L'acteur Pierre Deladonchamps et les co-réalisateurs, Andréa Bescond et Eric Métayer, lors de l'avant-première du film à Nancy.
L’acteur Pierre Deladonchamps et les co-réalisateurs, Andréa Bescond et Eric Métayer, lors de l’avant-première du film à Nancy.

De son histoire, Andréa Bescond avait fait un spectacle, « Les chatouilles ou la danse de la colère », monté avec Eric Métayer. Ensemble, ils l’ont adapté au cinéma sous le titre « Les chatouilles » (sortie le 14 novembre). Des « chatouilles » qui blessent à jamais la petite Odette blondinette, victime d’un pervers qui veut « jouer à la poupée » avec elle, le bon « ami de la famille » interprété par l’acteur nancéien Pierre Deladonchamps. Père aveugle et mère rigide dans le déni total, les parents (joués par Clovis Cornillac et Karin Viard), n’ont rien remarqué, rien vu : « C’est tellement énorme qu’on ne veut pas voir », estime Eric Métayer.

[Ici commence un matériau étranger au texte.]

(* ===== verification/TcpSliding.v ===== *)
(** * Correctness of the sliding window

    For the payloads [VWrite] produces (at most one maximal segment) and a peer
    that never closes its window, under every interleaving of [slidingWindow] with
    its retransmission thread, the receiver and the application: what is sent are
    consecutive pieces of the payload, and the call returns only when all of it
    has been acknowledged. *)
From S2P Require Import Prelude Netip Netstack Utils Node Pq TcpTypes TcpRing TcpReceiver TcpStack TcpClose TcpSender TcpTimer TcpWindow.
Local Open Scope Z_scope.
Local Open Scope go_scope.

(** ** What the other goroutines leave alone *)
(** The part of a socket the receive path below the acknowledgements keeps. *)
Definition snd_view (s : NormalSocket) :=
  (writeBuffer s, baseSeq s, cumWriteUNA s, unackedNums s, (ackChan s, ClientWindowSize s, sk s)).

Lemma fin_transition_view s s' : fin_transition s = Ret s' -> snd_view s' = snd_view s.
Proof. unfold fin_transition. destruct (stateMtx s); [done|]. by destruct (state s); intros [= <-]. Qed.

Lemma drain_early_view fuel s s' : drain_early fuel s = Ret s' -> snd_view s' = snd_view s.
Proof.
  revert s. induction fuel as [|fuel IH]; intros s; [by intros [= <-]|].
  cbn [drain_early]. destruct (earlyPQ s) as [|root q]; [by intros [= <-]|].
  case_bool_decide; [|by intros [= <-]].
  case_bool_decide; intros ([x q'] & _ & H2)%bind_Ret_inv; [exact (IH _ H2)|].
  cbv zeta in H2. revert H2. case_bool_decide; [|exact (IH _)].
  intros (s1 & Hf%fin_transition_view & H2%IH)%bind_Ret_inv. by rewrite H2, Hf.
Qed.

Lemma receive_ordered_view s ti s' r : receive_ordered s ti = Ret (s', r) -> snd_view s' = snd_view s.
Proof.
  unfold receive_ordered, finish_receive. case_bool_decide; [by intros [= <- _]|]. case_bool_decide.
  - intros (s1 & Hf%fin_transition_view & (s2 & Hd%drain_early_view & [= <- _])%bind_Ret_inv)%bind_Ret_inv.
    by rewrite Hd, Hf.
  - case_bool_decide; [|by intros [= <- _]].
    intros (s2 & Hd%drain_early_view & [= <- _])%bind_Ret_inv. by rewrite Hd.
Qed.

(** What a step of another goroutine may do to the sender's part: set the peer's
    window, queue an acknowledgement of a number sent before. *)
Definition env_frame (good : TCPInfo -> Prop) (s s' : NormalSocket) : Prop :=
  w_UNA (writeBuffer s') = w_UNA (writeBuffer s) /\ w_NXT (writeBuffer s') = w_NXT (writeBuffer s) /\
  baseSeq s' = baseSeq s /\ cumWriteUNA s' = cumWriteUNA s /\ unackedNums s' = unackedNums s /\ sk s' = sk s /\
  (ClientWindowSize s' = ClientWindowSize s \/ exists ti, good ti /\ ClientWindowSize s' = WindowSize ti) /\
  (ackChan s' = ackChan s \/
   exists ti, good ti /\ is_Some (unackedNums s !! AckNum ti) /\ ackChan s' = ackChan s ++ [ti]).

Lemma env_frame_view good s s' : snd_view s' = snd_view s -> env_frame good s s'.
Proof. intros [= E1 E2 E3 E4 E5 E6 E7]. unfold env_frame. rewrite E1. repeat split; try done; by left. Qed.

Lemma receive_frame (good : TCPInfo -> Prop) s ti s' r :
  good ti -> ReceiverThread_body s ti = Ret (s', r) -> env_frame good s s'.
Proof.
  intros Hg. unfold ReceiverThread_body. case_bool_decide; [|intros [= <- _]; by apply env_frame_view]. cbv zeta.
  set (s1 := set_ClientWindowSize s (WindowSize ti)).
  assert (H1 : env_frame good s s1) by (repeat split; try done; [right; by exists ti|by left]).
  destruct (unackedMtx s1); [done|]. case_bool_decide.
  { destruct (closer s1); intros [= <- _]; try exact H1. case_bool_decide; exact H1. }
  case_bool_decide as Hk.
  - case_bool_decide; [|done]. intros [= <- _]. repeat split; try done; right; exists ti; [done|].
    split; [done|]. split; [exact (proj1 Hk)|done].
  - intros [= E1 E2 E3 E4 E5 E6 E7]%receive_ordered_view. unfold env_frame. rewrite E1, E2, E3, E4, E5, E6, E7.
    exact H1.
Qed.

Lemma env_step_frame `{Netstack} `{MapIter} good s s' : env_step good s s' -> env_frame good s s'.
Proof.
  intros [s0 ti s1 r Hg Hr|s0 buf lbw nf|s0 num nb we r s1 Hr|n s0 e s1 evs Hr|s0 s1 Hr|t s0 t' s1 Hr|t s0 t' s1 Hr].
  - by eapply receive_frame.
  - repeat split; by left.
  - apply env_frame_view. unfold VRead_locked in Hr. case_bool_decide; [done|]. destruct (read_bytes _ _ _) as [bs rb]. destruct we; by injection Hr as _ <-.
  - apply env_frame_view. unfold VClose in Hr. case_bool_decide; [done|]. cbv zeta in Hr.
    destruct (stateMtx s0); [done|]. destruct (close_state _); [|by injection Hr as _ <- _].
    destruct (unackedMtx s0); [done|]. by apply bind_Ret_inv in Hr as (? & _ & [= _ <- _]).
  - apply env_frame_view. unfold closer_delete in Hr. destruct (closer s0); try by injection Hr as <-.
    destruct (unackedMtx s0); [done|]. by injection Hr as <-.
  - apply env_frame_view. unfold closer_finish in Hr. destruct (closer s0); try by injection Hr as _ <-.
    destruct (stateMtx s0); [done|]. destruct (state s0); by injection Hr as _ <-.
  - apply env_frame_view. unfold reap in Hr. destruct (reapers s0); by injection Hr as _ <-.
Qed.

(** ** The invariant *)
Section sliding.
Context `{NS : Netstack} `{MI : MapIter}.
Variables (s0 : NormalSocket) (fl : Z) (pl : list byte).

Definition start_ready (s : NormalSocket) (pl : list byte) : Prop :=
  let top := cumWriteUNA s + zlen pl in
  0 < zlen pl <= MSS /\ 0 <= cumWriteUNA s /\ top < 2 ^ 32 /\
  w_UNA (writeBuffer s) = (cumWriteUNA s - baseSeq s) mod WINDOW_SIZE /\
  w_NXT (writeBuffer s) = w_UNA (writeBuffer s) /\
  0 < ClientWindowSize s /\
  (forall k, is_Some (unackedNums s !! k) -> k <= cumWriteUNA s) /\
  Forall (fun ti => AckNum ti <= cumWriteUNA s /\ 0 < WindowSize ti) (ackChan s).

(** A segment that carries the bytes of [pl] its sequence number says. *)
Definition carries (p : TCPPacket) : Prop :=
  sourceIp p = LocalAddr (sk s0) /\ destIp p = RemoteAddr (sk s0) /\
  sourcePort p = LocalPort (sk s0) /\ destPort p = RemotePort (sk s0) /\ flags p = fl /\
  payload p <> [] /\ cumWriteUNA s0 <= seqNum p /\
  seqNum p + zlen (payload p) <= cumWriteUNA s0 + zlen pl /\
  payload p = zsub (seqNum p - cumWriteUNA s0) (seqNum p - cumWriteUNA s0 + zlen (payload p)) pl.

(** Consecutive segments from offset [a] to offset [b]. *)
Fixpoint covers (a : Z) (ps : list TCPPacket) (b : Z) : Prop :=
  match ps with
  | [] => a = b
  | p :: ps' => seqNum p = cumWriteUNA s0 + a /\ carries p /\ covers (a + zlen (payload p)) ps' b
  end.

Definition fresh (o : list SwOut) : list TCPPacket :=
  omap (fun x => match x with Fresh p => Some p | _ => None end) o.

Definition out_ok (x : SwOut) : Prop :=
  match x with Fresh p | Resent p => carries p | Probe _ => False end.

(** [a] and [c] delimit the last segment made, [sent] counts the bytes sent once. *)
Record sw_inv (init : list WindowNode) (tl : WindowNode) (a c sent : Z) (w : SW) : Prop := {
  i_nodes : nodes w = init ++ [tl];
  i_all : Forall (fun n => carries (packet n)) (nodes w);
  i_seq : seqNum (packet tl) = cumWriteUNA s0 + a;
  i_len : zlen (payload (packet tl)) = c - a;
  i_exp : expectedAck tl = cumWriteUNA s0 + c;
  i_range : 0 <= a < c /\ c <= zlen pl;
  i_rest : rest w = zdrop c pl;
  i_last : payloadIndex tl = 0 \/ c = zlen pl;
  i_size : payloadSize w = zlen pl;
  i_index : Forall (fun n => 0 <= n_index n <= n_index tl) (nodes w) /\ n_index tl <= a;
  i_phase : match pc w with
            | AfterSend e => sent = c /\ e = cumWriteUNA s0 + c /\ cumWriteUNA (sock w) < e
            | ProbeWait _ _ | Again => False
            | _ => (sent = a /\ bytesToSend w = c - a) \/ (sent = c /\ c = zlen pl /\ bytesToSend w <= 0)
            end;
  i_sent : 0 <= sent;
  i_cum : cumWriteUNA s0 <= cumWriteUNA (sock w) <= cumWriteUNA s0 + sent;
  i_bytes : bytesSent w = cumWriteUNA (sock w) - cumWriteUNA s0;
  i_base : baseSeq (sock w) = baseSeq s0 /\ sk (sock w) = sk s0;
  i_UNA : w_UNA (writeBuffer (sock w)) = (cumWriteUNA (sock w) - baseSeq s0) mod WINDOW_SIZE;
  i_NXT : w_NXT (writeBuffer (sock w)) = (cumWriteUNA s0 + sent - baseSeq s0) mod WINDOW_SIZE;
  i_keys : forall k, is_Some (unackedNums (sock w) !! k) -> k <= cumWriteUNA s0 + sent;
  i_acks : Forall (fun ti => AckNum ti <= cumWriteUNA s0 + sent /\ 0 < WindowSize ti) (ackChan (sock w));
  i_head : win_head w = Nil -> cumWriteUNA s0 + c <= cumWriteUNA (sock w);
  i_zero : ClientWindowSize (sock w) = 0 -> cumWriteUNA (sock w) < cumWriteUNA s0 + sent;
  i_done : pc w = Done -> zlen pl <= bytesSent w;
  i_window : 0 <= ClientWindowSize (sock w)
}.

Lemma covers_app a ps qs b c : covers a ps b -> covers b qs c -> covers a (ps ++ qs) c.
Proof.
  revert a. induction ps as [|p ps IH]; cbn; [by intros a ->|]. intros a (H1 & H2 & H3) H4. by auto.
Qed.

Lemma carries_piece seq p n a :
  sourceIp p = LocalAddr (sk s0) /\ destIp p = RemoteAddr (sk s0) /\
  sourcePort p = LocalPort (sk s0) /\ destPort p = RemotePort (sk s0) /\ flags p = fl ->
  payload p = ztake n (zdrop a pl) -> seqNum p = seq -> seq = cumWriteUNA s0 + a ->
  0 <= a -> 0 < n -> a + n <= zlen pl -> carries p /\ zlen (payload p) = n.
Proof.
  intros (A1 & A2 & A3 & A4 & A5) Hp Hs -> Ha Hn Hl.
  assert (Hlen : zlen (payload p) = n) by (rewrite Hp, zlen_ztake; [done|rewrite zlen_zdrop; lia]).
  split; [|done]. unfold carries. rewrite Hlen, Hs. repeat (split; [done|]).
  split; [intros E; rewrite E in Hlen; change (zlen (@nil byte)) with 0 in Hlen; lia|].
  split; [lia|]. split; [lia|]. rewrite Hp. unfold zsub. f_equal; [lia|]. f_equal. lia.
Qed.
Lemma starved_step message sent cut st st' :
  starved sent cut st -> wstep message st st' -> starved sent cut st'.
Proof.
  intros Hs Hst. destruct Hst as [st Hn Hl|st lbw st' Hp Ht|st w o w' Hsd Hst Hr|st s t d s' Hsd He Hr].
  - by apply starved_write.
  - destruct Hs as (E1 & E2 & E3 & E4 & Hc & Hw & HU & HN & Hpd). unfold take_payload, ws_sock in *.
    assert (Hrest : forall s t d, at_rest (ws_sender st) = Some (s, t, d) -> s = sd_sock (ws_sender st)).
    { destruct (ws_sender st) as [s0 t0 d0|w]; cbn; [by intros ??? [= ->]|].
      destruct (pc w); try done. by intros ??? [= <-]. }
    destruct (at_rest (ws_sender st)) as [[[s t] d]|]; [|done]. rewrite (Hrest s t d eq_refl) in *.
    set (s0 := sd_sock (ws_sender st)) in *.
    destruct Hpd as [Hpd|Hpd]; [congruence|]. rewrite Hpd in Hp. injection Hp as <-.
    rewrite (sender_payload_spec (writeBuffer s0) []) in Ht; [|done|done|done|by apply ztake_nil_nonpos|].
    + injection Ht as <-. unfold starved. cbn. rewrite app_nil_r. split_and!; try done; [|by left].
      right. split; [done|]. change (0 <= 0). lia.
    + change (zlen (@nil byte)) with 0. destruct Hw as (_ & ? & _). rewrite Z.add_0_r, HN, HU. by apply Z.mod_mod.
  - destruct Hs as (E1 & E2 & E3 & E4 & Hc & Hw & HU & HN & Hpd). unfold ws_sock in *. rewrite Hsd in *. cbn [sd_sock] in *.
    destruct (idle_call_step _ _ _ Hc Hst Hr) as (Hc' & U' & N'). destruct Hr as (R1 & R2 & R3).
    unfold starved, ws_sock. cbn [set_sender ws_sender ws_new ws_sent ws_cut ws_pending sd_sock].
    rewrite U', N', R2, R3. split_and!; try done. destruct Hw as (? & ? & ? & ?). unfold write_wf. by rewrite R1, U', N', R2.
  - destruct Hs as (E1 & E2 & E3 & E4 & Hc & Hw & HU & HN & Hpd). unfold ws_sock in *. rewrite Hsd in *. cbn [sd_sock] in *.
    apply env_step_frame in He as (U' & N' & _). destruct Hr as (R1 & R2 & R3).
    unfold starved, ws_sock. cbn [set_sender ws_sender ws_new ws_sent ws_cut ws_pending sd_sock].
    rewrite U', N', R2, R3. split_and!; try done. destruct Hw as (? & ? & ? & ?). unfold write_wf. by rewrite R1, U', N', R2.
Qed.

(** [VWrite] can spin for ever: once everything handed over has been acknowledged
    before the next round computes its space, the space is zero, and then no
    continuation whatsoever writes another byte of the message. *)
Theorem vwrite_livelock (message : list byte) (st st' : wstate) :
  starved (ws_sent st) (ws_cut st) st -> ws_sent st < zlen message ->
  rtc (wstep message) st st' ->
  ws_sent st' < zlen message /\ ws_cut st' = ws_cut st /\
  (ws_pending st' = None -> wstep message st' (write_round message st')).
Proof.
  intros Hs Hl Hr.
  assert (starved (ws_sent st) (ws_cut st) st') as (_ & _ & E3 & E4 & _).
  { remember (ws_sent st) as n eqn:En. remember (ws_cut st) as o eqn:Eo. clear En Eo Hl.
    induction Hr as [|x y z Hxy _ IH]; [done|]. apply IH. by eapply starved_step. }
  split; [lia|]. split; [done|]. intros Hn. constructor; [done|lia].
Qed.
End stream.
(* ===== verification/FileTransfer.v ===== *)
(** * File transfer ([SendFile], [ReceiveFile])

    [SendFile] connects, writes the file's bytes and closes; [ReceiveFile] accepts
    a connection and loops, moving what is readable into a file until the peer has
    closed.  A round of the loop is several steps, cut where the code takes or
    releases a mutex or reads shared fields under none, so that segments may arrive
    between the tests of the state, the count of the bytes and the read. *)
From S2P Require Import Prelude Netip Netstack Utils Node Pq TcpTypes TcpRing TcpReceiver TcpReassembly TcpStack TcpClose TcpSender TcpTimer TcpWindow TcpSliding TcpStream.
Local Open Scope Z_scope.
Local Open Scope go_scope.

(** ** Data *)
(** Where the loop is: at its test of the state, at its test for readable bytes, at
    [VRead]'s own test of the state, at its count of the bytes, at the part under
    [readMtx] with the number counted, at the close, or past the loop. *)
Inductive RfPc : Type :=
  | RfCheck
  | RfTest
  | RfEnter
  | RfCount
  | RfRead (num : Z)
  | RfClose
  | RfFinished.

Record RF := mkRF { rf_sock : NormalSocket; rf_file : list byte; rf_pc : RfPc }.

(** What happens while the loop runs: a segment reaches [ReceiverThread], or the loop
    takes a step; the step's argument is what [file.Write] does, [None] for success
    and an error with the number of bytes written before it otherwise. *)
Inductive rf_event : Type :=
  | Deliver (ti : TCPInfo)
  | Reader (write_err : option (string * Z)).

Section operations.
Context `{NS : Netstack} `{MI : MapIter}.

(** ** [ReceiveFile] *)
Definition rf_step (n : Node) (write_err : option (string * Z)) (r : RF) : outcome RF :=
  let s := rf_sock r in
  match rf_pc r with
  | RfCheck =>
      if bool_decide (state s = SYN_SENT) then Panic "nil pointer dereference"
      else if stateMtx s then Block "stateMtx"
      else if bool_decide (state s = CLOSE_WAIT) then Ret (mkRF s (rf_file r) RfClose)
      else Ret (mkRF s (rf_file r) RfTest)
  | RfTest => Ret (mkRF s (rf_file r) (if bool_decide (0 < num_buf (readBuffer s)) then RfEnter else RfCheck))
  | RfEnter =>
      err ← VRead_test s;
      Ret (mkRF s (rf_file r) (match err with Some _ => RfCheck | None => RfCount end))
  | RfCount => Ret (mkRF s (rf_file r) (RfRead (num_buf (readBuffer s))))
  | RfRead num =>
      '(res, s') ← VRead_locked s num 65535 (fst <$> write_err);
      let written := match res, write_err with
                     | inr bs, _ => bs
                     | inl _, Some (_, k) => ztake k (read_bytes (readBuffer s) num 65535).1
                     | inl _, None => []
                     end in
      Ret (mkRF s' (rf_file r ++ written) RfCheck)
  | RfClose =>
      '(_, s', _) ← VClose n s;
      Ret (mkRF s' (rf_file r) RfFinished)
  | RfFinished => Ret r
  end.

Definition rf_event_step (n : Node) (e : rf_event) (r : RF) : outcome RF :=
  match e with
  | Deliver ti => '(s', _) ← ReceiverThread_body (rf_sock r) ti; Ret (mkRF s' (rf_file r) (rf_pc r))
  | Reader we => rf_step n we r
  end.

Fixpoint rf_run (n : Node) (es : list rf_event) (r : RF) : outcome RF :=
  match es with
  | [] => Ret r
  | e :: es' => r' ← rf_event_step n e r; rf_run n es' r'
  end.

(** The goroutine up to its loop; the file is created or truncated. *)
Definition ReceiveFile_accept (n : Node) (t : TCPStack) (lsock : ListenSocket) (queue : list TCPInfo)
    (open_err : option string) : outcome (option RF * TCPStack * list event) :=
  '(s, t', _, evs) ← VAccept n t lsock queue;
  match open_err with
  | Some e => Ret (None, t', evs ++ [EPrint "connection established"; EPrint e])
  | None => Ret (Some (mkRF s [] RfCheck), t', evs ++ [EPrint "connection established"])
  end.
(* ===== verification/Printing.v ===== *)
(** * Tables for the terminal ([PrintInterfaces], [PrintNeighbors], [PrintRoutes], [PrintTable])

    The lines the commands [li], [ln], [lr] and [ls] print, with the padding of
    [fmt.Printf].  The order of a map's lines is an arbitrary enumeration of it. *)
From Stdlib Require Import Strings.Ascii.
From S2P Require Import Prelude Netip Netstack Config Node Routing TcpTypes.
Local Open Scope Z_scope.

(** ** Padding *)
Fixpoint blanks (n : nat) : string :=
  match n with O => EmptyString | S n' => String " "%char (blanks n') end.

(** [%ws] and [%-ws]. *)
Definition pad_left (w : nat) (s : string) : string := blanks (w - String.length s) +:+ s.
Definition pad_right (w : nat) (s : string) : string := s +:+ blanks (w - String.length s).

(** [Prefix.String] and [AddrPort.String]. *)
Definition Prefix_String (p : Prefix) : string :=
  match pAddr p with
  | AddrZero => "invalid Prefix"
  | a => Addr_String a +:+ ("/" +:+ fmt_d (pBits p))
  end.
Definition AddrPort_String (ap : AddrPort) : string :=
  match apAddr ap with
  | AddrZero => "invalid AddrPort"
  | a => Addr_String a +:+ (":" +:+ fmt_d (apPort ap))
  end.

(** ** The node's tables *)
Section tables.
Context `{MI : MapIter}.

Definition interface_line (iface : Interface) : string :=
  pad_left 4 (if_Name (i_cfg iface)) +:+ ("  " +:+ (Addr_String (AssignedIP (i_cfg iface)) +:+ ("/" +:+
    (fmt_d (pBits (AssignedPrefix (i_cfg iface))) +:+ (" " +:+
      pad_left 4 (if i_enabled iface then "up" else "down")))))).
Definition PrintInterfaces (n : Node) : list event :=
  EPrint "Name  Addr/Prefix State" :: map (fun e => EPrint (interface_line e.2)) (iter_if (interfaces n)).

Definition neighbor_line (nb : NeighborConfig) : string :=
  pad_left 4 (InterfaceName nb) +:+ ("    " +:+ (pad_left 9 (Addr_String (DestAddr nb)) +:+ ("  " +:+
    pad_left 15 (AddrPort_String (nb_UDPAddr nb))))).
Definition PrintNeighbors (n : Node) : list event :=
  EPrint "Iface          VIP          UDPAddr" :: map (fun nb => EPrint (neighbor_line nb)) (neighbors n).

Definition route_line (info : ForwardingInfo) : string :=
  if bool_decide (route_type info = "L") then
    route_type info +:+ ("  " +:+ (pad_right 11 (Prefix_String (pre info)) +:+ ("  LOCAL:" +:+
      (pad_right 5 (ifname info) +:+ "    0"))))
  else
    route_type info +:+ ("  " +:+ (pad_left 11 (Prefix_String (pre info)) +:+ (" " +:+
      (pad_left 10 (Addr_String (next info)) +:+
       (if bool_decide (route_type info = "R") then "     " +:+ pad_left 2 (fmt_d (cost info)) else "      -"))))).
Definition PrintRoutes (n : Node) : list event :=
  EPrint "T       Prefix   Next hop   Cost" :: map (fun e => EPrint (route_line e.2)) (iter_fwd (forwardingTable n)).
End tables.

(** ** The socket table *)
Definition stateMap (st : tcp_state) : string :=
  match st with
  | LISTEN => "LISTEN"
  | SYN_SENT => "SYN_SENT"
  | SYN_RECEIVED => "SYN_RECEIVED"
  | ESTABLISHED => "ESTABLISHED"
  | FIN_WAIT_1 => "FIN_WAIT_1"
  | FIN_WAIT_2 => "FIN_WAIT_2"
  | CLOSE_WAIT => "CLOSE_WAIT"
  | LAST_ACK => "LAST_ACK"
  | TIME_WAIT => "TIME_WAIT"
  end.

Definition printSocket (s : Socket) : string :=
  match s with
  | Normal s =>
      let k := sk s in
      "  " +:+ (fmt_d (SID s) +:+ ("   " +:+ (pad_left 8 (Addr_String (LocalAddr k)) +:+ (" " +:+
        (pad_left 5 (fmt_d (LocalPort k)) +:+ ("   " +:+ (pad_left 8 (Addr_String (RemoteAddr k)) +:+ (" " +:+
          (pad_left 5 (fmt_d (RemotePort k)) +:+ (" " +:+ pad_left 12 (stateMap (state s))))))))))))
  | Listening l =>
      "  " +:+ (fmt_d (l_SID l) +:+ ("    0.0.0.0 " +:+ (pad_left 5 (fmt_d (localPort l)) +:+
        "    0.0.0.0     0       LISTEN")))
  end.

(** [entries] enumerates [t.SocketTable]. *)
Definition PrintTable (entries : list (SocketTableKey * Socket)) : list event :=
  EPrint "SID      LAddr LPort      RAddr RPort       Status" :: map (fun e => EPrint (printSocket e.2)) entries.

Example route_line_ex :
  route_line (mkFwd "R" (ip4 10 0 0 2) (mkPrefix (ip4 10 1 0 0) 24) 2 0 "") = "R  10.1.0.0/24   10.0.0.2      2".
Proof. reflexivity. Qed.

Après avoir reçu un Molière pour le spectacle, Andréa Bescond joue bien sûr dans ce film sélectionné au Festival de Cannes (à Un Certain Regard) ainsi qu’au Festival du Cinéma Américain de Deauville, où il a reçu le Prix d’Ornano Valenti. Andréa incarne Odette, version adulte, qui raconte à une psy (jouée par Carole Franck) ce qui lui grignote la tête. Du cabinet du thérapeuthe, elle se téléporte dans sa chambre d’enfant, comme un saut dans l’espace-temps, pour mieux raconter ses affreux souvenirs. « Le film est juste à la limite du théâtre et du cinéma, on est venus avec notre bagage de théâtreux, on avait envie de faire exister notre art dans l’écran », dit Eric Métayer.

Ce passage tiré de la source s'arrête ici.